Era nato il 15 aprile 1878 a Bienne, comune svizzero del Cantone di Berna, ai piedi dei contrafforti del Massiccio del Giura. Aveva trascorso fino a un certo punto una vita da scrittore «deriso e fallito», come si definiva lui stesso: un irregolare dalla natura anarchica, estraneo alle conventicole letterarie e a qualsiasi tipo di compromesso, sempre a corto di denaro, spesso ubriaco, e col terrore del successo, che rifuggiva come la peste. Aveva pubblicato una manciata di libri: I fratelli Tanner, L’assistente, Jakob von Gunten. Un diario, e varie prose brevi – dialoghi, storielle, ritratti di artisti o poeti, pezzi indefinibili – che con la loro ironica svagatezza e la loro gaia disperazione rappresentano uno dei vertici della letteratura tedesca del Novecento. Poi, però, arrivarono i manicomi. Dapprima il ricovero nella clinica Waldau a Berna, nel 1929, per volere della sorella Lisa, che non riusciva più a gestire il fratello. Qui Walser resta per quattro anni, con la diagnosi (non sapremo mai fino a che punto esatta) di schizofrenia: lo scrittore era tormentato dagli incubi, aveva manie di persecuzione e pensieri suicidi, e affermava di sentire voci che lo schernivano. Da Waldau ci fu poi il trasferimento, con reclusione forzata, nella clinica di Herisau, dove Walser resterà fino alla fine dei suoi giorni, senza scrivere più un rigo, fino cioè a quella passeggiata nella neve di quel pomeriggio di Natale del 1956, quando cadde di schianto sulla schiena, sprofondando nel manto immacolato senza più rialzarsi.

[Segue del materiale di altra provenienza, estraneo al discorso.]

(** * libcaer, DAVIS common driver core: event translation and data start

    Shallow embedding of [davisEventTranslator], its helpers [initFrame],
    [calculateIMUAccelScale], [calculateIMUGyroScale], [freeAllDataMemory]
    and of [davisCommonDataStart] (davis_common.c), followed by the
    properties of the decoder, of the packet commit policy and of the
    start-up path.

    Machine integers are [Z] with the wrap-around of their C type written
    out; packet positions, capacities and array indices are [nat].  The
    [float] of the IMU samples is IEEE 754 binary32.  The in-progress
    packets are arrays of event slots updated in place. *)

From Stdlib Require Import ZArith Bool List Lia.
From Stdlib Require Strings.Byte Strings.String Floats.SpecFloat.
From stdpp Require Import base list numbers.
Import ListNotations.

Local Open Scope Z_scope.

(** ** Integer conversions of the C types *)

(** [U8T], [U16T], [U32T]: the cast macros, to uint8_t, uint16_t and
    uint32_t. *)
Definition U8T (x : Z) : Z := x mod 2 ^ 8.
Definition U16T (x : Z) : Z := x mod 2 ^ 16.
Definition U32T (x : Z) : Z := x mod 2 ^ 32.

(** Conversion to int16_t and int32_t (two's complement). *)
Definition I16T (x : Z) : Z :=
  let y := x mod 2 ^ 16 in if y <? 2 ^ 15 then y else y - 2 ^ 16.
Definition I32T (x : Z) : Z :=
  let y := x mod 2 ^ 32 in if y <? 2 ^ 31 then y else y - 2 ^ 32.

Definition UINT32_MAX : Z := 4294967295.

(** ** Constants and enumerations of davis_common.h *)

(** Modelled from the spec: [IMU6_COUNT] is a macro of davis_common.h,
    which is outside the sources verified here; an IMU6 record is complete
    when imu_count is 14. *)
Definition IMU6_COUNT : Z := 14.

(** Modelled from the spec: [DAVIS_ADC_DEPTH] is a macro of davis_common.h;
    the ADC depth is 10 bits. *)
Definition DAVIS_ADC_DEPTH : Z := 10.

(** Modelled from the spec: the chip identifiers are declared in
    davis_common.h; the translator only compares [chipID] with
    [CHIP_DAVIS208] and [CHIP_DAVISRGB], every other chip is [CHIP_OTHER]. *)
Inductive chip : Set := CHIP_DAVIS208 | CHIP_DAVISRGB | CHIP_OTHER.

Definition chip_eqb (a b : chip) : bool :=
  match a, b with
  | CHIP_DAVIS208, CHIP_DAVIS208 => true
  | CHIP_DAVISRGB, CHIP_DAVISRGB => true
  | CHIP_OTHER, CHIP_OTHER => true
  | _, _ => false
  end.

(** Modelled from the spec: the readout phases are declared in
    davis_common.h; there are two, reset and signal, the indices of
    [apsCountX] and [apsCountY] ([APS_READOUT_TYPES_NUM] is 2). *)
Inductive aps_readout : Set := APS_READOUT_RESET | APS_READOUT_SIGNAL.

Definition aps_readout_eqb (a b : aps_readout) : bool :=
  match a, b with
  | APS_READOUT_RESET, APS_READOUT_RESET => true
  | APS_READOUT_SIGNAL, APS_READOUT_SIGNAL => true
  | _, _ => false
  end.

(** A two-element array indexed by the readout phase. *)
Record readout_counts : Set := { count_reset : Z; count_signal : Z }.

Definition count_get (c : readout_counts) (j : aps_readout) : Z :=
  match j with
  | APS_READOUT_RESET => count_reset c
  | APS_READOUT_SIGNAL => count_signal c
  end.

Definition count_set (c : readout_counts) (j : aps_readout) (v : Z) : readout_counts :=
  match j with
  | APS_READOUT_RESET => {| count_reset := v; count_signal := count_signal c |}
  | APS_READOUT_SIGNAL => {| count_reset := count_reset c; count_signal := v |}
  end.

Definition counts_zero : readout_counts := {| count_reset := 0; count_signal := 0 |}.

(** ** Events and packets

    The event and packet accessor library (libcaer events) is outside the
    sources verified here.  An event is a record of the fields its setters
    write, with a validity mark; a timestamp field holds the value its
    setter was given.  A packet is an array of zero-initialised slots, its
    capacity the number of slots. *)

(** Modelled from the spec: the kinds of special events (libcaer special
    event header). *)
Inductive special_type : Set :=
  | TIMESTAMP_RESET
  | EXTERNAL_INPUT_FALLING_EDGE
  | EXTERNAL_INPUT_RISING_EDGE
  | EXTERNAL_INPUT_PULSE
  | DVS_ROW_ONLY.

(** Modelled from the spec: the four event types (libcaer event headers),
    with the fields the translator sets. *)
Record polarity_event : Set := {
  pol_timestamp : Z;
  pol_polarity : bool;          (* true: ON, false: OFF *)
  pol_x : Z;
  pol_y : Z;
  pol_valid : bool
}.

Record special_event : Set := {
  spe_timestamp : Z;
  spe_type : option special_type;   (* None: no type written yet *)
  spe_data : Z;
  spe_valid : bool
}.

Record frame_event : Set := {
  frm_ts_start_of_frame : Z;
  frm_ts_end_of_frame : Z;
  frm_ts_start_of_exposure : Z;
  frm_ts_end_of_exposure : Z;
  frm_length_x : Z;
  frm_length_y : Z;
  frm_channels : Z;
  frm_pixels : list Z;
  frm_valid : bool
}.

(** ** The [float] of the C source

    IEEE 754 binary32 (24 bits of precision, exponents up to 128) with
    rounding to nearest, ties to even, on the specification of floating
    point numbers of the standard library. *)
Definition float : Set := SpecFloat.spec_float.

(** Conversion of an integer to [float]. *)
Definition float_of_Z (z : Z) : float := SpecFloat.binary_normalize 24 128 z 0 false.

Definition float_div (x y : float) : float := SpecFloat.SFdiv 24 128 x y.

Definition float_add (x y : float) : float := SpecFloat.SFadd 24 128 x y.

(** The zero of zeroed memory, +0.0f. *)
Definition float_zero : float := SpecFloat.S754_zero false.

(** The literal 36.53f: 9576120 * 2^-18 = 36.529998779296875, the binary32
    number nearest to 36.53. *)
Definition float_36_53 : float := SpecFloat.S754_finite false 9576120 (-18).

Record imu6_event : Set := {
  imu_timestamp : Z;
  imu_accel_x : float; imu_accel_y : float; imu_accel_z : float;
  imu_temp : float;
  imu_gyro_x : float; imu_gyro_y : float; imu_gyro_z : float;
  imu_valid : bool
}.

Definition polarity_zero : polarity_event :=
  {| pol_timestamp := 0; pol_polarity := false; pol_x := 0; pol_y := 0; pol_valid := false |}.

Definition special_zero : special_event :=
  {| spe_timestamp := 0; spe_type := None; spe_data := 0; spe_valid := false |}.

Definition frame_zero : frame_event :=
  {| frm_ts_start_of_frame := 0; frm_ts_end_of_frame := 0;
     frm_ts_start_of_exposure := 0; frm_ts_end_of_exposure := 0;
     frm_length_x := 0; frm_length_y := 0; frm_channels := 0;
     frm_pixels := []; frm_valid := false |}.

Definition imu6_zero : imu6_event :=
  {| imu_timestamp := 0;
     imu_accel_x := float_zero; imu_accel_y := float_zero; imu_accel_z := float_zero;
     imu_temp := float_zero;
     imu_gyro_x := float_zero; imu_gyro_y := float_zero; imu_gyro_z := float_zero;
     imu_valid := false |}.

(** Modelled from the spec: the setters of the polarity event (libcaer
    polarity event header); each writes its field. *)
Definition caerPolarityEventSetTimestamp (ts : Z) (e : polarity_event) : polarity_event :=
  {| pol_timestamp := ts; pol_polarity := pol_polarity e; pol_x := pol_x e;
     pol_y := pol_y e; pol_valid := pol_valid e |}.
Definition caerPolarityEventSetPolarity (p : bool) (e : polarity_event) : polarity_event :=
  {| pol_timestamp := pol_timestamp e; pol_polarity := p; pol_x := pol_x e;
     pol_y := pol_y e; pol_valid := pol_valid e |}.
Definition caerPolarityEventSetX (x : Z) (e : polarity_event) : polarity_event :=
  {| pol_timestamp := pol_timestamp e; pol_polarity := pol_polarity e; pol_x := x;
     pol_y := pol_y e; pol_valid := pol_valid e |}.
Definition caerPolarityEventSetY (y : Z) (e : polarity_event) : polarity_event :=
  {| pol_timestamp := pol_timestamp e; pol_polarity := pol_polarity e; pol_x := pol_x e;
     pol_y := y; pol_valid := pol_valid e |}.
Definition caerPolarityEventValidate (e : polarity_event) : polarity_event :=
  {| pol_timestamp := pol_timestamp e; pol_polarity := pol_polarity e; pol_x := pol_x e;
     pol_y := pol_y e; pol_valid := true |}.

(** Modelled from the spec: the setters of the special event. *)
Definition caerSpecialEventSetTimestamp (ts : Z) (e : special_event) : special_event :=
  {| spe_timestamp := ts; spe_type := spe_type e; spe_data := spe_data e;
     spe_valid := spe_valid e |}.
Definition caerSpecialEventSetType (t : special_type) (e : special_event) : special_event :=
  {| spe_timestamp := spe_timestamp e; spe_type := Some t; spe_data := spe_data e;
     spe_valid := spe_valid e |}.
Definition caerSpecialEventSetData (d : Z) (e : special_event) : special_event :=
  {| spe_timestamp := spe_timestamp e; spe_type := spe_type e; spe_data := d;
     spe_valid := spe_valid e |}.
Definition caerSpecialEventValidate (e : special_event) : special_event :=
  {| spe_timestamp := spe_timestamp e; spe_type := spe_type e; spe_data := spe_data e;
     spe_valid := true |}.

(** Modelled from the spec: the setters of the frame event. *)
Definition caerFrameEventSetTSStartOfFrame (ts : Z) (e : frame_event) : frame_event :=
  {| frm_ts_start_of_frame := ts; frm_ts_end_of_frame := frm_ts_end_of_frame e;
     frm_ts_start_of_exposure := frm_ts_start_of_exposure e;
     frm_ts_end_of_exposure := frm_ts_end_of_exposure e;
     frm_length_x := frm_length_x e; frm_length_y := frm_length_y e;
     frm_channels := frm_channels e; frm_pixels := frm_pixels e; frm_valid := frm_valid e |}.
Definition caerFrameEventSetTSEndOfFrame (ts : Z) (e : frame_event) : frame_event :=
  {| frm_ts_start_of_frame := frm_ts_start_of_frame e; frm_ts_end_of_frame := ts;
     frm_ts_start_of_exposure := frm_ts_start_of_exposure e;
     frm_ts_end_of_exposure := frm_ts_end_of_exposure e;
     frm_length_x := frm_length_x e; frm_length_y := frm_length_y e;
     frm_channels := frm_channels e; frm_pixels := frm_pixels e; frm_valid := frm_valid e |}.
Definition caerFrameEventSetTSStartOfExposure (ts : Z) (e : frame_event) : frame_event :=
  {| frm_ts_start_of_frame := frm_ts_start_of_frame e; frm_ts_end_of_frame := frm_ts_end_of_frame e;
     frm_ts_start_of_exposure := ts;
     frm_ts_end_of_exposure := frm_ts_end_of_exposure e;
     frm_length_x := frm_length_x e; frm_length_y := frm_length_y e;
     frm_channels := frm_channels e; frm_pixels := frm_pixels e; frm_valid := frm_valid e |}.
Definition caerFrameEventSetTSEndOfExposure (ts : Z) (e : frame_event) : frame_event :=
  {| frm_ts_start_of_frame := frm_ts_start_of_frame e; frm_ts_end_of_frame := frm_ts_end_of_frame e;
     frm_ts_start_of_exposure := frm_ts_start_of_exposure e;
     frm_ts_end_of_exposure := ts;
     frm_length_x := frm_length_x e; frm_length_y := frm_length_y e;
     frm_channels := frm_channels e; frm_pixels := frm_pixels e; frm_valid := frm_valid e |}.
(** [caerFrameEventAllocatePixels]: records the frame geometry and
    allocates the zeroed pixel array. *)
Definition caerFrameEventAllocatePixels (lx ly ch : Z) (e : frame_event) : frame_event :=
  {| frm_ts_start_of_frame := frm_ts_start_of_frame e; frm_ts_end_of_frame := frm_ts_end_of_frame e;
     frm_ts_start_of_exposure := frm_ts_start_of_exposure e;
     frm_ts_end_of_exposure := frm_ts_end_of_exposure e;
     frm_length_x := lx; frm_length_y := ly; frm_channels := ch;
     frm_pixels := repeat 0 (Z.to_nat (lx * ly * ch)); frm_valid := frm_valid e |}.
Definition frame_set_pixels (px : list Z) (e : frame_event) : frame_event :=
  {| frm_ts_start_of_frame := frm_ts_start_of_frame e; frm_ts_end_of_frame := frm_ts_end_of_frame e;
     frm_ts_start_of_exposure := frm_ts_start_of_exposure e;
     frm_ts_end_of_exposure := frm_ts_end_of_exposure e;
     frm_length_x := frm_length_x e; frm_length_y := frm_length_y e;
     frm_channels := frm_channels e; frm_pixels := px; frm_valid := frm_valid e |}.
Definition caerFrameEventValidate (e : frame_event) : frame_event :=
  {| frm_ts_start_of_frame := frm_ts_start_of_frame e; frm_ts_end_of_frame := frm_ts_end_of_frame e;
     frm_ts_start_of_exposure := frm_ts_start_of_exposure e;
     frm_ts_end_of_exposure := frm_ts_end_of_exposure e;
     frm_length_x := frm_length_x e; frm_length_y := frm_length_y e;
     frm_channels := frm_channels e; frm_pixels := frm_pixels e; frm_valid := true |}.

Lo scrittore Walser ha avuto lettori e studiosi d’eccezione, come Franz Kafka ed Herman Hesse, Robert Musil, Walter Benjamin e Elias Canetti; e ancora oggi i suoi libri ci rapiscono e incantano per la loro levità e inafferrabilità: svagati e abissali allo stesso tempo. Ma chi è stato l’uomo Walser in quei 23 anni in cui si è chiuso nel suo silenzioso isolamento, perseguendo l’ostinato progetto di diventare uno zero, di «scomparire il più discretamente possibile»?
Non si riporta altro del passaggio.